Glucose metabolism (GM) disturbances are well-known risk factors for the development of breast cancer (BC). The GM regulator metformin is used as an adjunctive therapy for BC. Another potent modulator of GM in BC cells is the microbiota, particularly bifidobacteria. The combined action of these factors may lead to unpredictable effects on the sensitivity of malignant cells to antitumor agents. Aim. To investigate the effect of Bifidobacterium animalis on the sensitivity of BC cells to the antiproliferative effects of metformin. Materials and Methods. The impact of B. animalis on GM in BC cells was determined by biochemical methods (glucose consumption and lactate production rate, intracellular lactate dehydrogenase activity). Cell viability was evaluated using the trypan blue exclusion test. Results. Co-cultivation of BC cells with B. animalis leads to enhanced glycolysis in malignant cells.
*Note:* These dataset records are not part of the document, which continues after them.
Lemma returns_GenRandPos (a b : deque) (w : World) :
  lively a b (rand_src w) ->
  exists p n,
    returns_with (fun fuel => Food.GenRandPos fuel a b) w (p, drawn n w) /\
    in_grid p /\ elementInDeque p a = false /\ elementInDeque p b = false.
Proof.
  intros L. destruct (L (rand_idx w)) as [k F]. fold (sample w k) in F.
  destruct (GenRandPos_returns a b k w F) as [[p w'] H].
  pose proof (H k (le_n _)) as Hk.
  apply GenRandPos_sound in Hk as (G & Fa & Fb & n & ->).
  exists p, n. split; [exists k; exact H | auto].
Qed.

Lemma fed_bodies (p : Player) (v : Vector2) (g : Game) :
  Snake.body (snake1 (fed p v g)) = Snake.body (snake1 g) /\
  Snake.body (snake2 (fed p v g)) = Snake.body (snake2 g).
Proof. destruct p; split; reflexivity. Qed.

Lemma food_step_bodies (p : Player) (g g' : Game) :
  food_step p g g' ->
  Snake.body (snake1 g') = Snake.body (snake1 g) /\
  Snake.body (snake2 g') = Snake.body (snake2 g).
Proof.
  intros [(_ & v & _ & _ & _ & ->) | (_ & ->)]; [apply fed_bodies | auto].
Qed.

Lemma checkFoodCollision_returns (p : Player) (g : Game) (w : World) :
  lively (Snake.body (snake1 g)) (Snake.body (snake2 g)) (rand_src w) ->
  exists g' n,
    returns_with (fun fuel => GameOps.checkFoodCollision fuel p g) w (g', drawn n w) /\
    food_step p g g'.
Proof.
  intros L. unfold food_step, GameOps.checkFoodCollision.
  destruct (Vector2Equals (front (Snake.body (snake_of p g))) (food g)) eqn:E.
  - destruct (returns_GenRandPos _ _ w L) as (newPos & n & [n0 R] & G & Fa & Fb).
    exists (fed p newPos g), n. split.
    + exists n0; intros fuel Lf. unfold bind. rewrite (R fuel Lf). reflexivity.
    + left. split; [reflexivity|]. exists newPos. auto.
  - exists g, 0%nat. rewrite drawn_0. split; [apply returns_ret | right; auto].
Qed.

Lemma collect_returns (g0 : Game) (w : World) :
  lively (Snake.body (snake1 g0)) (Snake.body (snake2 g0)) (rand_src w) ->
  exists g1 g2 n,
    food_step P1 g0 g1 /\ food_step P2 g1 g2 /\
    returns_with (fun fuel => collect fuel g0) w
      (GameOps.checkPowerupCollision P2 (GameOps.checkPowerupCollision P1 g2), drawn n w).
Proof.
  intros L.
  destruct (checkFoodCollision_returns P1 g0 w L) as (g1 & n1 & [m1 R1] & S1).
  assert (L1 : lively (Snake.body (snake1 g1)) (Snake.body (snake2 g1))
                      (rand_src (drawn n1 w))).
  { destruct (food_step_bodies _ _ _ S1) as [-> ->]. exact L. }
  destruct (checkFoodCollision_returns P2 g1 (drawn n1 w) L1) as (g2 & n2 & [m2 R2] & S2).
  exists g1, g2, (n2 + n1)%nat. split; [exact S1 | split; [exact S2|]].
  exists (Nat.max m1 m2); intros fuel Lf.
  unfold collect, bind. rewrite R1 by lia. rewrite R2 by lia.
  rewrite drawn_drawn. reflexivity.
Qed.

Lemma togglePowerupOff_hidden (g : Game) (w : World) :
  showPowerup g = false -> GameOps.togglePowerupOff g w = Done (g, w).
Proof. unfold GameOps.togglePowerupOff; intros ->; reflexivity. Qed.

Lemma togglePowerupOff_visible (g : Game) (w : World) :
  showPowerup g = true ->
  GameOps.togglePowerupOff g w =
  Done (if Qle_bool 10 (clock_src w (clock_idx w) - powerupOnTime g)
        then set_powerup sentinel
               (set_showPowerup false (set_powerupOnTime (clock_src w (clock_idx w)) g))
        else set_powerupOnTime (powerupOnTime g) g,
        read w).
Proof.
  unfold GameOps.togglePowerupOff; intros ->.
  unfold bind, eventTriggered, GetTime, bind.
  destruct (Qle_bool 10 (clock_src w (clock_idx w) - powerupOnTime g)); reflexivity.
Qed.

Lemma togglePowerupOff_frame (g : Game) (w : World) :
  exists g' w',
    GameOps.togglePowerupOff g w = Done (g', w') /\
    same_players g g' /\
    rand_src w' = rand_src w /\
    powerupOffTime g' = powerupOffTime g /\
    (showPowerup g = false -> g' = g /\ w' = w).
Proof.
  destruct (showPowerup g) eqn:S.
  - rewrite togglePowerupOff_visible by assumption.
    eexists _, _; split; [reflexivity|].
    destruct (Qle_bool 10 (clock_src w (clock_idx w) - powerupOnTime g));
      repeat split; discriminate.
  - rewrite togglePowerupOff_hidden by assumption.
    exists g, w. repeat split; reflexivity.
Qed.

Lemma togglePowerupOn_returns (g : Game) (w : World) :
  lively (Snake.body (snake1 g)) (Snake.body (snake2 g)) (rand_src w) ->
  exists g' w',
    returns_with (fun fuel => GameOps.togglePowerupOn fuel g) w (g', w') /\
    same_players g g' /\
    (Qle_bool (powerupTimeGap g) (clock_src w (clock_idx w) - powerupOffTime g) = false ->
     showPowerup g' = showPowerup g /\ powerup g' = powerup g) /\
    (showPowerup g = false ->
     Qle_bool (powerupTimeGap g) (clock_src w (clock_idx w) - powerupOffTime g) = true ->
     showPowerup g' = true /\ in_grid (powerup g') /\
     elementInDeque (powerup g') (Snake.body (snake1 g)) = false /\
     elementInDeque (powerup g') (Snake.body (snake2 g)) = false).
Proof.
  intros L. unfold GameOps.togglePowerupOn.
  destruct (showPowerup g) eqn:S; cbn [negb].
  - exists g, w. split; [apply returns_ret|].
    split; [repeat split|]. split; [auto | discriminate].
  - unfold eventTriggered, GetTime.
    destruct (Qle_bool (powerupTimeGap g) (clock_src w (clock_idx w) - powerupOffTime g)) eqn:T.
    + destruct (returns_GenRandPos (Snake.body (snake1 g)) (Snake.body (snake2 g))
                                   (read (read w)) L)
        as (p & n & [n0 R] & G & Fa & Fb).
      eexists _, _. split; [|split; [|split]].
      * exists n0; intros fuel Lf. unfold bind; cbn [clock_src clock_idx rand_src rand_idx].
        rewrite T. unfold ret at 1. cbn [fst snd].
        change (Food.GenRandPos fuel _ _ ?w0) with
          (Food.GenRandPos fuel (Snake.body (snake1 g)) (Snake.body (snake2 g)) w0).
        unfold read in R. rewrite (R fuel Lf). reflexivity.
      * repeat split.
      * discriminate.
      * intros _ _. cbn [showPowerup powerup set_powerup set_powerupOnTime set_showPowerup].
        auto.
    + eexists _, _. split; [|split; [|split]].
      * exists 0%nat; intros fuel _. unfold bind; cbn [clock_src clock_idx].
        rewrite T. reflexivity.
      * repeat split.
      * intros _; cbn. auto.
      * discriminate.
Qed.

Lemma same_players_refl (g : Game) : same_players g g.
Proof. repeat split. Qed.

Lemma same_players_trans (g1 g2 g3 : Game) :
  same_players g1 g2 -> same_players g2 g3 -> same_players g1 g3.
Proof.
  unfold same_players; intros (A1 & A2 & A3 & A4 & A5 & A6) (B1 & B2 & B3 & B4 & B5 & B6).
  repeat split; congruence.
Qed.

Lemma checkPowerupCollision_bodies (p : Player) (g : Game) :
  Snake.body (snake1 (GameOps.checkPowerupCollision p g)) = Snake.body (snake1 g) /\
  Snake.body (snake2 (GameOps.checkPowerupCollision p g)) = Snake.body (snake2 g).
Proof.
  unfold GameOps.checkPowerupCollision.
  destruct (Vector2Equals (front (Snake.body (snake_of p g))) (powerup g));
    destruct p; split; reflexivity.
Qed.

Lemma settle_returns (st : State) (w : World) :
  lively (Snake.body (snake1 (game st))) (Snake.body (snake2 (game st))) (rand_src w) ->
  exists st' w',
    returns_with (fun fuel => settle fuel st) w (st', w') /\
    same_players (game st) (game st') /\
    (showPowerup (game st) = false ->
     Qle_bool (powerupTimeGap (game st))
              (clock_src w (clock_idx w) - powerupOffTime (game st)) = false ->
     showPowerup (game st') = false /\ powerup (game st') = powerup (game st)) /\
    (showPowerup (game st) = false ->
     Qle_bool (powerupTimeGap (game st))
              (clock_src w (clock_idx w) - powerupOffTime (game st)) = true ->
     showPowerup (game st') = true /\ in_grid (powerup (game st')) /\
     elementInDeque (powerup (game st')) (Snake.body (snake1 (game st))) = false /\
     elementInDeque (powerup (game st')) (Snake.body (snake2 (game st))) = false).
Proof.
  intros L. unfold settle.
  set (st5 := GameOps.checkCollisions st).
  assert (Q5 : same_players (game st) (game st5) /\
               showPowerup (game st5) = showPowerup (game st) /\
               powerup (game st5) = powerup (game st) /\
               powerupOffTime (game st5) = powerupOffTime (game st)).
  { destruct (checkCollisions_game st) as [E | E]; subst st5; rewrite E;
      repeat split. }
  destruct Q5 as (P5 & S5 & W5 & O5).
  destruct (togglePowerupOff_frame (game st5) w) as (g6 & w6 & R6 & P6 & Src6 & O6 & K6).
  assert (L6 : lively (Snake.body (snake1 g6)) (Snake.body (snake2 g6)) (rand_src w6)).
  { destruct P5 as (A1 & A2 & _), P6 as (B1 & B2 & _).
    rewrite B1, B2, A1, A2, Src6. exact L. }
  destruct (togglePowerupOn_returns g6 w6 L6) as (g7 & w7 & [n R7] & P7 & K7 & J7).
  exists (set_game g7 st5), w7. split; [|split; [|split]].
  - exists n; intros fuel Lf. unfold bind. rewrite R6. rewrite (R7 fuel Lf). reflexivity.
  - cbn [game set_game].
    eapply same_players_trans; [exact P5|].
    eapply same_players_trans; [exact P6 | exact P7].
  - intros Hid Early. cbn [game set_game].
    rewrite <- S5 in Hid. destruct (K6 Hid) as [-> ->].
    destruct P5 as (_ & _ & _ & _ & _ & G5).
    rewrite G5, O5 in K7. destruct (K7 Early) as [S7 W7].
    rewrite S7, W7. split; [congruence | exact W5].
  - intros Hid Late. cbn [game set_game].
    rewrite <- S5 in Hid. destruct (K6 Hid) as [-> ->].
    destruct P5 as (A1 & A2 & _ & _ & _ & G5).
    rewrite G5, O5, A1, A2 in J7. exact (J7 Hid Late).
Qed.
These metabolic phenotype changes are accompanied by alterations in the sensitivity of BC cells to metformin. Only in MCF-7 cells treated with B. animalis was a significant enhancement of the antitumor effects of metformin observed compared to cells incubated with either metformin or B. animalis alone. Conclusions. Exposure of MCF-7 cells to B. animalis increases their sensitivity to the antiproliferative effects of metformin, which is a result of GM reprogramming.